The results of the NAT Index indicate that China and Russia pose the highest -- and equivalent -- risks of nuclear annihilation to the USA. This is a reasonable result. However, the NAT Index suggests that France, the United Kingdom (UK), and Pakistan are tied for third place in terms of the nuclear annihilation risk they each pose to the USA. Tied for sixth place on the NAT Index against the USA are India and Israel, and tied for eighth place are Iran and North Korea.

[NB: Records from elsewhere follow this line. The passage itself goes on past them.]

Lemma remove_chunks_returns (chunk_files : list string) :
  forall f : FS.fs,
    exists f', remove_chunks audio_path chunk_files f = (Py.Return tt, f').
Proof.
  induction chunk_files as [| c rest IH]; intros f; [eexists; reflexivity |].
  cbn [remove_chunks]. unfold Py.bind at 1, Py.try_except at 1.
  destruct (String.eqb c audio_path).
  - apply IH.
  - destruct (FS.os_remove c f) as [[u | e] f1]; apply IH.
Qed.

End ChunkFacts.

Section ChunkOrder.

Import Transcript Transcribe.

Lemma StronglySorted_app {A} (R : A -> A -> Prop) (l1 l2 : list A) :
  StronglySorted R l1 -> StronglySorted R l2 ->
  (forall a b, In a l1 -> In b l2 -> R a b) ->
  StronglySorted R (l1 ++ l2).
Proof.
  intros H1 H2 H. induction H1 as [| a l1 Hs IH Hall]; simpl; [exact H2 |].
  constructor.
  - apply IH. intros x y Hx Hy. apply H; [right; exact Hx | exact Hy].
  - apply Forall_app. split; [exact Hall |].
    apply Forall_forall. intros y Hy. apply list_elem_of_In in Hy.
    apply H; [left; reflexivity | exact Hy].
Qed.
(** [open(STATE_FILE, "w")] empties the file before [json.dump] writes to
    it. When a key or marker cannot be encoded the write raises
    [UnicodeEncodeError] part way, and what is left in the file is not a
    JSON document. The event records the call in both cases. *)
Definition save_state (state : State) : Run unit := λ sys,
  if state_encodable state then
    (mkSys (Stored state) (trace sys ++ [WriteStateFile state]), Return tt)
  else
    (mkSys Unparseable (trace sys ++ [WriteStateFile state]), Raise UnicodeEncodeError).

(** [r.raise_for_status()] *)
Definition raise_for_status (status_code : Z) : Run unit :=
  if bool_decide (400 ≤ status_code < 600)%Z then raise HTTPError else mret tt.

(** The loop of [discord_post]; [k] counts the requests made so far. *)
Fixpoint post_chunks (webhook : pystr) (k : nat) (chunks : list pystr) : Run unit :=
  match chunks with
  | [] => mret tt
  | c :: chunks' =>
      emit (Post webhook c);;
      match webhook_reply w k with
      | None => raise RequestException
      | Some status_code =>
          raise_for_status status_code;;
          emit Sleep;;
          post_chunks webhook (S k) chunks'
      end
  end.

Definition discord_post (webhook content : pystr) : Run unit :=
  post_chunks webhook 0 (chunks content).

(** The three fetchers. Each makes one request and absorbs every failure
    into [None]; the value computed from the reply is kept apart from the
    request so that it can be named in statements. *)
Definition npm_answer (pkg : pystr) : option pystr :=
  match npm_registry w pkg with
  | None => None
  | Some r =>
      if bool_decide (npm_status r ≠ 200%Z) then None
      else dist_tags_latest r
  end.

Definition get_npm_latest (pkg : pystr) : Run (option pystr) :=
  emit (NpmGet pkg);;
  mret (npm_answer pkg).

Definition github_answer (owner repo : pystr) : option Release :=
  match github_api w owner repo with
  | None => None
  | Some r =>
      if bool_decide (github_status r ≠ 200%Z) then None
      else Some {|
        rel_tag := default [] (tag_name r);
        rel_name := (let name := default [] (release_name r) in
                     if truthy name then name else default [] (tag_name r));
        rel_url := default [] (html_url r) |}
  end.

Definition get_github_latest_release (owner repo : pystr) : Run (option Release) :=
  emit (GithubGet owner repo);;
  mret (github_answer owner repo).

Definition rss_answer : option Latest :=
  match feed_entries w OPENAI_RSS with
  | None => None
  | Some [] => None
  | Some (e :: _) =>
      Some {|
        latest_title := default [] (entry_title e);
        latest_link := default [] (entry_link e);
        latest_id := match entry_id e with
                     | Some i => i
                     | None => default [] (entry_link e)
                     end |}
  end.

Definition get_openai_rss_latest_id : Run (option Latest) :=
  emit (FeedParse OPENAI_RSS);;
  mret rss_answer.

(** Body of the loop over [NPM_PACKAGES], after the fetch. *)
Definition npm_body (pkg : pystr) (latest : option pystr) (vars : Locals) : Locals :=
  match latest with
  | None => vars
  | Some latest =>
      if negb (truthy latest) then vars else
      let prev := stored (py "npm") pkg (state vars) in
      if bool_decide (prev ≠ Some latest) then
        let state := ensure_category (py "npm") (state vars) in
        let state := set_marker (py "npm") pkg latest state in
        let msg := py "📦 npm: `" ++ pkg ++ py "` → **" ++ latest ++ py "**" ++ nl
                   ++ py "https://www.npmjs.com/package/" ++ pkg in
        mkLocals state (add_notification msg pkg (notifications vars))
      else vars
  end.

(** Body of the loop over [GITHUB_RELEASES], after the fetch. *)
Definition github_body (label : pystr) (rel : option Release) (vars : Locals) : Locals :=
  match rel with
  | None => vars
  | Some rel =>
      if negb (truthy (rel_tag rel)) then vars else
      let prev := stored (py "github") label (state vars) in
      if bool_decide (prev ≠ Some (rel_tag rel)) then
        let state := ensure_category (py "github") (state vars) in
        let state := set_marker (py "github") label (rel_tag rel) state in
        let msg := py "🏷️ GitHub: `" ++ label ++ py "` → **" ++ rel_name rel
                   ++ py "** (" ++ rel_tag rel ++ py ")" ++ nl ++ rel_url rel in
        mkLocals state (add_notification msg label (notifications vars))
      else vars
  end.

(** The feed check, after the fetch. *)
Definition rss_body (latest : option Latest) (vars : Locals) : Locals :=
  match latest with
  | None => vars
  | Some latest =>
      if truthy (latest_id latest) then
        let prev := stored (py "rss") (py "openai_news") (state vars) in
        if bool_decide (prev ≠ Some (latest_id latest)) then
          let state := ensure_category (py "rss") (state vars) in
          let state := set_marker (py "rss") (py "openai_news") (latest_id latest) state in
          let msg := py "📰 News: **" ++ latest_title latest ++ py "**" ++ nl
                     ++ latest_link latest in
          mkLocals state (add_notification msg (py "openai") (notifications vars))
        else vars
      else vars
  end.

(** Lines 105-140: the three checks, in this order. *)
Definition detect (vars : Locals) : Run Locals :=
  print (py "Checking npm packages...");;
  vars ← for_each NPM_PACKAGES (λ pkg vars,
            latest ← get_npm_latest pkg;
            mret (npm_body pkg latest vars)) vars;
  print (py "Checking GitHub releases...");;
  vars ← for_each GITHUB_RELEASES (λ '(owner, repo, label) vars,
            rel ← get_github_latest_release owner repo;
            mret (github_body label rel vars)) vars;
  print (py "Checking OpenAI RSS...");;
  latest ← get_openai_rss_latest_id;
  mret (rss_body latest vars).

Definition main : Run unit :=
  let webhook := environ_webhook w in
  match webhook with
  | Some ((_ :: _) as webhook) =>
      loaded ← load_state;
      vars ← detect (mkLocals loaded no_notifications);
      match compose_message (notifications vars) with
      | Some content =>
          print (py "Sending notifications to Discord...");;
          discord_post webhook content
      | None => print (py "No new updates.")
      end;;
      save_state (state vars)
  | _ =>
      print (py "Warning: DISCORD_WEBHOOK_URL is not set. Skipping notifications.")
  end.

End Script.

(** ** The sources, uniformly

    The three checks of [detect] have the same shape. For the statements
    below a monitored source is one value, and [check] is the body the
    script runs for it. *)

Inductive Source :=
  | NpmPackage (pkg : pystr)
  | GithubRelease (owner repo label : pystr)
  | OpenAIFeed.

(** The configured sources in the order [detect] visits them. *)
Definition sources : list Source :=
  (NpmPackage <$> NPM_PACKAGES)
  ++ ((λ '(owner, repo, label), GithubRelease owner repo label) <$> GITHUB_RELEASES)
  ++ [OpenAIFeed].

Definition category (σ : Source) : pystr :=
  match σ with
  | NpmPackage _ => py "npm"
  | GithubRelease _ _ _ => py "github"
  | OpenAIFeed => py "rss"
  end.

Definition source_id (σ : Source) : pystr :=
  match σ with
  | NpmPackage pkg => pkg
  | GithubRelease _ _ label => label
  | OpenAIFeed => py "openai_news"
  end.

(** The [source_name] handed to [add_notification]. *)
Definition source_label (σ : Source) : pystr :=
  match σ with
  | NpmPackage pkg => pkg
  | GithubRelease _ _ label => label
  | OpenAIFeed => py "openai"
  end.

Definition source_key (σ : Source) : pystr * pystr := (category σ, source_id σ).

Definition stored_marker (σ : Source) (state : State) : option pystr :=
  stored (category σ) (source_id σ) state.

There are clearly some problems with the validity and utility of this index. A major problem is the inherent premise in the index -- nuclear annihilation risk. Yes, very few countries possess a sufficient number of nuclear weapons with near-simultaneous delivery capacity to annihilate the USA, but that is not the major fear at present. Rather, a smaller number of nuclear weapons detonated in the USA and sourced from rogue nations (e.g., Iran, North Korea, etc.) and/or their terrorist group proxies pose a far greater concern (at present) than a nuclear exchange between major nation states. Thus, the following premise by Asal and Early is incorrect: "Americans are wringing their hands about the grave threat that a nuclear Iran would pose to the United States. But the numbers tell a different story."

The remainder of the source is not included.